The Grand Budapest Hotel

Set in on the brink of WWII in the fictional Republic of Zubrowka, the Grand Budapest Hotel is, as its name suggests, rather visually opulent. Director Wes Anderson hones in on the decorative detail to create a stunning spectacle of his ‘grand’ design.

The characters themselves provide key comedic elements to the story; the suave concierge Monsieur Gustave H., portrayed with a fantastically camp demeanour by Voldemort himself; the two primary antagonists, Dmitri Desgoffe-und-Taxis and J. G. Jopling played by Adrien Brody and Willem Dafoe respectively, and a whole lot of cameos from the likes of Bill Murray, Tilda Swinton, and Owen Wilson. Everyone’s favourite Henry V (except apparently those handing out Olivier awards) Jude Law joins the cast to co-narrate the story-within-a-story-within-a-story, and relatively unknown actor Tony Revolori as the young Zero Moustafa provides a streak of sanity in this wonderful conglomeration of slapstick comedy, clever references to real-life events, Ralph Fiennes and a conclusion to break your heart.

Although the events in The Grand Budapest Hotel are affected by the ongoing war, Anderson attempts to place it in an external realm where the conflict is out of sight. The film’s focus instead lies on a (comparatively) menial issue; Monsieur Gustave H. is wrongly accused of murder and attempts to escape from these claims. The plot centres on this, but continuous encounters with the police remind us that, although a comedy, the film contains a serious undertone, reflecting the brutality of war in the wider picture. As the action moves forward, the audience becomes attached to certain characters, and is allowed to enjoy them for a short while before realism overtakes hilarity, demonstrating that the war drained everything from those within its reaches, no matter who they were.

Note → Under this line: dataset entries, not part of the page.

(** ** The class *)

(** The attributes [__init__] assigns.  [load_factor] is only ever the
    literal [0.0].  The [hash] attribute that line 44 sets on every inner
    table is a closure that nothing in the class calls; it is left out. *)
Record DoubleKeyTable (V : Type) : Type := mkDoubleKeyTable {
  TABLE_SIZES : list Z;
  size_index : nat;
  table : ArrayR.t (LinearProbeTable.t V);
  num_entries : Z;
  load_factor : Q
}.

Arguments mkDoubleKeyTable {V} _ _ _ _ _.
Arguments TABLE_SIZES {V} _.
Arguments size_index {V} _.
Arguments table {V} _.
Arguments num_entries {V} _.
Arguments load_factor {V} _.

(** The class attribute [TABLE_SIZES] (line 26). *)
Definition TABLE_SIZES_default : list Z :=
  [5; 13; 29; 53; 97; 193; 389; 769; 1543; 3079; 6151; 12289; 24593; 49157;
   98317; 196613; 393241; 786433; 1572869].

Definition HASH_BASE : Z := 31.

(** One iteration of the loop of [__init__] (lines 39-44). *)
Definition init_body {V : Type} (sizes : list Z)
    (internal_sizes : option (list Z))
    (tbl : ArrayR.t (LinearProbeTable.t V)) (i : nat)
    : result (ArrayR.t (LinearProbeTable.t V)) :=
  sub_table_size <-
    match internal_sizes with
    | Some l => list_getitem l i
    | None => list_getitem sizes i
    end ;;
  ArrayR.setitem tbl (Z.of_nat i)
    (Some (LinearProbeTable.new sub_table_size)).

(** [DoubleKeyTable(sizes, internal_sizes)] (lines 30-46). *)
Definition __init__ {V : Type} (sizes internal_sizes : option (list Z))
    : result (DoubleKeyTable V) :=
  let TABLE_SIZES := default TABLE_SIZES_default sizes in
  let size_index := 0%nat in
  capacity <- list_getitem TABLE_SIZES size_index ;;
  tbl <- for_each (init_body TABLE_SIZES internal_sizes)
           (ArrayR.new capacity) (seq 0 (length TABLE_SIZES)) ;;
  Ok (mkDoubleKeyTable TABLE_SIZES size_index tbl 0 0%Q).

(** ** Hashing *)

(** [ord(char)]: keys are strings of 8-bit characters here. *)
Definition ord (char : ascii) : Z := Z.of_nat (nat_of_ascii char).

(** What the modulus of the hash evaluates to.  In an inner table
    [table_size] is an integer.  In the class itself line 203 declares
    [table_size] with a plain [def]: the attribute [self.table_size] is the
    bound method, not a number. *)
Inductive pyobj : Type :=
| PyInt (n : Z)
| PyMethod.

(** [x % y] for an integer [x]: Python's remainder has the sign of the
    divisor, as [Z.modulo] has. *)
Definition py_mod (x : Z) (y : pyobj) : result Z :=
  match y with
  | PyInt n => if n =? 0 then Raise ZeroDivisionError else Ok (x mod n)
  | PyMethod => Raise TypeError
  end.

(** [y - k] for an integer [k]. *)
Definition py_sub (y : pyobj) (k : Z) : result pyobj :=
  match y with
  | PyInt n => Ok (PyInt (n - k))
  | PyMethod => Raise TypeError
  end.

(** The loop shared by [hash1] (lines 57-59) and [hash2] (lines 71-73).
    [table_size] is the attribute access, evaluated where the loop body
    reaches it. *)
Fixpoint hash_loop (table_size : result pyobj) (key : string) (value a : Z)
    : result Z :=
  match key with
  | EmptyString => Ok value
  | String char key' =>
      m <- table_size ;;
      value' <- py_mod (ord char + a * value) m ;;
      m' <- table_size ;;
      m1 <- py_sub m' 1 ;;
      a' <- py_mod (a * HASH_BASE) m1 ;;
      hash_loop table_size key' value' a'
  end.

(** [self.table_size] on a [DoubleKeyTable]. *)
Definition self_table_size {V : Type} (self : DoubleKeyTable V) : result pyobj :=
  Ok PyMethod.

(** [sub_table.table_size], where [sub_table] may be [None]. *)
Definition sub_table_size {V : Type} (sub_table : option (LinearProbeTable.t V))
    : result pyobj :=
  match sub_table with
  | Some s => Ok (PyInt (LinearProbeTable.table_size s))
  | None => Raise AttributeError
  end.

(** [hash1] (lines 48-60). *)
Definition hash1 {V : Type} (self : DoubleKeyTable V) (key : string) : result Z :=
  hash_loop (self_table_size self) key 0 31415.

(** [hash2] (lines 62-74). *)
Definition hash2 {V : Type} (self : DoubleKeyTable V) (key : string)
    (sub_table : option (LinearProbeTable.t V)) : result Z :=
  hash_loop (sub_table_size sub_table) key 0 31415.

(** The hash as the spec words it (4.1): accumulate
    [value = (char_code + a*value) mod capacity] and update the multiplier
    [a = (a * BASE) mod (capacity - 1)] after each character. *)
Fixpoint spec_hash_from (capacity : Z) (key : string) (value a : Z) : Z :=
  match key with
  | EmptyString => value
  | String char key' =>
      spec_hash_from capacity key'
        ((ord char + a * value) mod capacity)
        ((a * HASH_BASE) mod (capacity - 1))
  end.

Definition spec_hash (capacity : Z) (key : string) : Z :=
  spec_hash_from capacity key 0 31415.

(** ** Probing *)

(** [sub_table[sub_index]], where [sub_table] may be [None]. *)
Definition sub_table_slot {V : Type} (sub_table : option (LinearProbeTable.t V))
    (sub_index : Z) : result (option (entry V)) :=
  match sub_table with
  | Some s => LinearProbeTable.slot s sub_index
  | None => Raise TypeError
  end.

(** [len(sub_table)], where [sub_table] may be [None]. *)
Definition sub_table_len {V : Type} (sub_table : option (LinearProbeTable.t V))
    : result pyobj :=
  match sub_table with
  | Some s => Ok (PyInt (LinearProbeTable.len s))
  | None => Raise TypeError
  end.

(** [x is None]. *)
Definition is_None {A : Type} (x : option A) : bool :=
  match x with
  | None => true
  | Some _ => false
  end.

(** The test of line 91. *)
Definition entry_matches {V : Type} (e : entry V) (key1 key2 : string) : bool :=
  String.eqb (fst e) key1 && String.eqb (fst (snd e)) key2.

(** How one pass through the body of the loop ends. *)
Inductive iteration : Type :=
| Return (position : Z * Z)
| Throw (e : exn)
| Continue (sub_index : Z).

Definition run (c : result iteration) : iteration :=
  match c with
  | Ok it => it
  | Raise e => Throw e
  end.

It does not quite constitute satire (apart from the modifying of the Nazi symbol to two pink ‘Z’s on a black background), but the film’s narration gives the audience an insight into lives of those not quite in the central path of the war. I enjoyed it immensely and would fully recommend seeing it, if only to watch Ralph Fiennes dressed as a concierge shout at Edward Norton to “keep your hands off my lobby boy!”